Friday, January 09, 2009

Why a Non-Liberal Votes Democrat

It's funny that I almost always end up voting a liberal ticket, because I don't have a liberal bone in my body. I'm neither secular nor humanist. I want a small government. I don't want to improve people. I don't want to educate them so they're more like me: I don't even like government-run schools. I don't want government health-care (although I'd prefer a single-payer system to what we have now.) All this ought to put me in with the loony far right. So why did I again vote for a bunch of Democrats?

Well, because there's four non-negotiable issues, for me, and the Democrats fairly consistently take my side on all four.

One is a foreign policy that recognizes that as a general rule war is a spectacular waste of money, a crude and clumsy instrument of diplomacy, environmentally disastrous even on a small scale, and likely, on a large scale, to end humankind.

Two is an understanding of the gravity of the environmental crises (plural intended). The market is not going to solve this: it requires massive regulation and intervention. This is one of my few big-government positions.

Three is a commitment to civil rights. I take my first amendment seriously.

Four is a commitment to helping the poor. Your run of the mill Americans give maybe one percent of their income to any sort of charity. That's not enough to make even a dent. So, willy nilly, even though I find the Democrats' approach distasteful, paternalistic, expensive, and overbearing -- I vote for them. Because they propose to make sure everyone gets housed and fed.

Now, there are a couple of alternatives open to me, that still take in my four non-negotiables. One is the Green Party, and the other is the various incarnations of American socialist parties. (Nader wanders somewhere in these fields, angry and impotent.) I would vote for them before I voted for any party that stood against any of my four issues, let alone, as the Republican Party ordinarily does, against all of them. But -- leaving aside the realities of who has a shot at winning elections -- in both of them I find everything I dislike about the Democrats, only more so.

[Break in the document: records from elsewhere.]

(** X9.  The two legs of the [back and forth] strategy together cover the
    position of the layer inside the volume: whenever a forward call of a
    constructed instance, after any operations, makes its two requests,
    the first is for the distance [back_and_forth_distance], both are for
    the same wavelength and shape, and their distances add up to
    [distances[d] - image_location_offset] for a layer [d], which for a
    non-negative [volume_depth] lies between [-volume_depth / 2] and
    [volume_depth / 2]. *)
Theorem back_and_forth_net_distance
  (g : kernel_request -> option (tensor C)) (os : list operation)
  (field : tensor C) (channel_id depth_id : Z) (rq1 rq2 : kernel_request) :
  out_trace (__call__ g field channel_id depth_id
               (perform_all g constructed os)) = [rq1; rq2] ->
  distance rq1 = back_and_forth_distance /\
  wavelength rq1 = wavelength rq2 /\
  nu rq1 = nu rq2 /\ nv rq1 = nv rq2 /\
  (exists d, d < number_of_depth_layers /\
     (distance rq1 + distance rq2
      = nth d (distances constructed) 0 - image_location_offset)%R) /\
  ((0 <= volume_depth)%R ->
   (- volume_depth / 2 <= distance rq1 + distance rq2 <= volume_depth / 2)%R).
Proof.
  intros Etrace.
  destruct (call_two_legs _ _ _ _ _ _ _ Etrace)
    as (E1 & Ew & Enu & Env & d & Hd & Esum).
  destruct (perform_all_offsets g os constructed) as [Ez Eo].
  destruct (init_offsets resolution wavelengths pixel_pitch resolution_factor
              number_of_frames number_of_depth_layers volume_depth
              image_location_offset propagation_type propagator_type
              back_and_forth_distance laser_channel_power aperture)
    as [Ez' Eo'].
  rewrite Ez, Ez' in E1. rewrite Eo, Eo' in Esum.
  rewrite perform_all_distances in Hd, Esum.
  assert (Hlen : List.length (distances constructed) = number_of_depth_layers)
    by (rewrite init_distances_value, length_map; apply linspace_length).
  rewrite Hlen in Hd.
  repeat split; trivial.
  - exists d. split; assumption.
  - rewrite Esum.
    pose proof (init_distances_bounds d H Hd). lra.
  - rewrite Esum.
    pose proof (init_distances_bounds d H Hd). lra.
Qed.

End DepthLayout.

(** The default single layer sits at the near end of the volume. *)
Lemma depth_schedule_layout_witness :
  distances forward_instance = [(5e-3 - 1e-2 / 2)%R] /\
  (5e-3 - 1e-2 / 2 <= nth 0 (distances three_layers) 0 <= 5e-3 + 1e-2 / 2)%R.
Proof.
  split.
  - apply (proj1 (depth_schedule_layout (2, 2) [515e-9%R] 8e-6%R 1 1 1
                    1e-2%R 5e-3%R "Bandlimited Angular Spectrum" "forward"
                    0.3%R None None) eq_refl blank_kernels []).
  - apply (depth_schedule_layout (2, 2) [515e-9%R] 8e-6%R 1 1 3 1e-2%R 5e-3%R
             "Bandlimited Angular Spectrum" "forward" 0.3%R None None);
      [lra | lia].
Defined.

(** The two requests of the first call of the two-leg instance. *)
Lemma back_and_forth_net_distance_witness :
  exists rq1 rq2,
    out_trace (__call__ blank_kernels (zeros 2 2) 0 0
                 (perform_all blank_kernels back_and_forth_instance []))
    = [rq1; rq2] /\
    distance rq1 = 0.3%R /\
    (- (1e-2) / 2 <= distance rq1 + distance rq2 <= 1e-2 / 2)%R.
Proof.
  exists (mkRequest 4 4 8e-6%R 515e-9%R 0.3%R
            "Bandlimited Angular Spectrum" 1).
  exists (mkRequest 4 4 8e-6%R 515e-9%R
            (- (0.3 + 5e-3 - nth 0 (distances back_and_forth_instance) 0))%R
            "Bandlimited Angular Spectrum" 1).
  split; [reflexivity|].
  destruct (back_and_forth_net_distance (2, 2) [515e-9%R] 8e-6%R 1 1 1
              1e-2%R 5e-3%R "Bandlimited Angular Spectrum" "back and forth"
              0.3%R None None blank_kernels [] (zeros 2 2) 0 0
              (mkRequest 4 4 8e-6%R 515e-9%R 0.3%R
                 "Bandlimited Angular Spectrum" 1)
              (mkRequest 4 4 8e-6%R 515e-9%R
                 (- (0.3 + 5e-3
                     - nth 0 (distances back_and_forth_instance) 0))%R
                 "Bandlimited Angular Spectrum" 1)
              eq_refl)
    as (E1 & _ & _ & _ & _ & Hb).
  split; [exact E1 | apply Hb; lra].
Defined.

(** ** Superposition *)

Lemma Cadd_0_l (a : C) : Cadd C0 a = a.
Proof. csolve. Qed.

Lemma Cadd_swap (a b c d : C) :
  Cadd (Cadd a b) (Cadd c d) = Cadd (Cadd a c) (Cadd b d).
Proof. csolve. Qed.

Lemma Cmul_add_distr_r (a b c : C) :
  Cmul (Cadd a b) c = Cadd (Cmul a c) (Cmul b c).
Proof. csolve. Qed.

Lemma Csum_add (n : nat) (f1 f2 h : nat -> C) :
  (forall k, k < n -> h k = Cadd (f1 k) (f2 k)) ->
  Csum n h = Cadd (Csum n f1) (Csum n f2).
Proof.
  induction n as [|n IH]; intros Hh; simpl.
  - now rewrite Cadd_0_l.
  - rewrite IH, Hh by auto with arith. apply Cadd_swap.
Qed.

Lemma zero_pad_sum (x1 x2 y : tensor C) :
  sum_of x1 x2 y -> sum_of (zero_pad x1) (zero_pad x2) (zero_pad y).
Proof.
  intros (Hr2 & Hc2 & Hr & Hc & He). unfold sum_of, zero_pad; simpl.
  rewrite Hr2, Hc2, Hr, Hc. repeat split; trivial.
  intros i j Hi Hj.
  destruct (_ && _) eqn:E.
  - apply He.
    + apply andb_true_iff in E as [E _]. apply andb_true_iff in E as [E _].
      apply andb_true_iff in E as [E1 E2].
      apply Nat.leb_le in E1. apply Nat.ltb_lt in E2. lia.
    + apply andb_true_iff in E as [E E2]. apply andb_true_iff in E as [_ E1].
      apply Nat.leb_le in E1. apply Nat.ltb_lt in E2. lia.
  - now rewrite Cadd_0_l.
Qed.

Lemma fftshift_sum (x1 x2 y : tensor C) :
  sum_of x1 x2 y -> sum_of (fftshift x1) (fftshift x2) (fftshift y).
Proof.
  intros (Hr2 & Hc2 & Hr & Hc & He). unfold sum_of, fftshift; simpl.
  rewrite Hr2, Hc2, Hr, Hc. repeat split; trivial.
  intros i j Hi Hj. apply He; apply Nat.mod_upper_bound; lia.
Qed.

Lemma ifftshift_sum (x1 x2 y : tensor C) :
  sum_of x1 x2 y -> sum_of (ifftshift x1) (ifftshift x2) (ifftshift y).
Proof.
  intros (Hr2 & Hc2 & Hr & Hc & He). unfold sum_of, ifftshift; simpl.
  rewrite Hr2, Hc2, Hr, Hc. repeat split; trivial.
  intros i j Hi Hj. apply He; apply Nat.mod_upper_bound; lia.
Qed.

Lemma fft2_sum (x1 x2 y : tensor C) :
  sum_of x1 x2 y -> sum_of (fft2 x1) (fft2 x2) (fft2 y).
Proof.
  intros (Hr2 & Hc2 & Hr & Hc & He). unfold sum_of, fft2; simpl.
  rewrite Hr2, Hc2, Hr, Hc. repeat split; trivial.
  intros k l _ _.
  apply Csum_add; intros m Hm.
  apply Csum_add; intros n Hn.
  rewrite He by assumption. apply Cmul_add_distr_r.
Qed.

Lemma ifft2_sum (x1 x2 y : tensor C) :
  sum_of x1 x2 y -> sum_of (ifft2 x1) (ifft2 x2) (ifft2 y).
Proof.
  intros (Hr2 & Hc2 & Hr & Hc & He). unfold sum_of, ifft2; simpl.
  rewrite Hr2, Hc2, Hr, Hc. repeat split; trivial.
  intros m n _ _.
  rewrite <- Cmul_add_distr_l. f_equal.
  apply Csum_add; intros k Hk.
  apply Csum_add; intros l Hl.
  rewrite He by assumption. apply Cmul_add_distr_r.
Qed.

Lemma crop_center_sum (x1 x2 y : tensor C) :
  sum_of x1 x2 y -> sum_of (crop_center x1) (crop_center x2) (crop_center y).
Proof.
  intros (Hr2 & Hc2 & Hr & Hc & He). unfold sum_of, crop_center.
  cbn [rows cols elem]. rewrite Hr2, Hc2, Hr, Hc. repeat split; trivial.
  intros i j Hi Hj. apply He; now apply crop_center_index.
Qed.

Lemma tmul_sum (K x1 x2 y u1 u2 : tensor C) :
  sum_of x1 x2 y ->
  tmul K x1 = Ok u1 -> tmul K x2 = Ok u2 ->
  exists v, tmul K y = Ok v /\ sum_of u1 u2 v.
Proof.
  intros (Hr2 & Hc2 & Hr & Hc & He). unfold tmul. rewrite Hr2, Hc2, Hr, Hc.
  destruct (broadcast_dim (rows K) (rows x1)) as [r|] eqn:Er; [|discriminate].
  destruct (broadcast_dim (cols K) (cols x1)) as [c|] eqn:Ec; [|discriminate].
  intros [= <-] [= <-]. eexists; split; [reflexivity|].
  unfold sum_of; cbn [rows cols elem]. repeat split; trivial.
  intros i j Hi Hj. rewrite He.
  - apply Cmul_add_distr_l.
  - eapply bidx_right_in_range; eassumption.
  - eapply bidx_right_in_range; eassumption.
Qed.

Lemma tadd_same_shape (s t : tensor C) :
  shape s = shape t ->
  exists u, tadd s t = Ok u /\ sum_of s t u.
Proof.
  intros Hs. apply shape_eq in Hs as [Hr Hc].
  unfold tadd. rewrite Hr, Hc, !broadcast_dim_refl.
  eexists; split; [reflexivity|].
  unfold sum_of; cbn [rows cols elem]. repeat split; try congruence.
  intros i j Hi Hj. rewrite !bidx_in_range by congruence. reflexivity.
Qed.

Lemma sum_of_unique (x1 x2 y z : tensor C) :
  sum_of x1 x2 y -> sum_of x1 x2 z -> tensor_eq y z.
Proof.
  intros (_ & _ & Hr & Hc & He) (_ & _ & Hr' & Hc' & He').
  unfold tensor_eq. repeat split; try congruence.
  intros i j Hi Hj. rewrite He, He' by congruence. reflexivity.
Qed.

Distasteful, paternalistic, expensive, and overbearing applies to them in spades. Their conviction of moral superiority reeks to heaven. You can't picture them deciding that something is too expensive to burden taxpayers with, or considering that opposition to them could proceed from anything but greed and malice. They do have a keen understanding of how deeply the Republicans and Democrats are beholden to big money, but I somehow think that if they gained a foothold and actually got some of that big money themselves, their scruples would mysteriously vanish. I don't know how to reduce big money's lamentable influence on our politics, but I don't think voting Green or Socialist will do it.

The libertarians are sometimes (though not always) with me on civil rights: I like Ron Paul, but -- they're an environmental disaster. They really just don't get it.

So that's why, although I'm not a liberal, I vote liberal, election after election. Notice to competing parties: I'm ripe for the picking. Give me something else to vote for, and I'm your man. Until then, I'm going to grimace, and sigh, and color in the little (Dem) ovals on the ballot.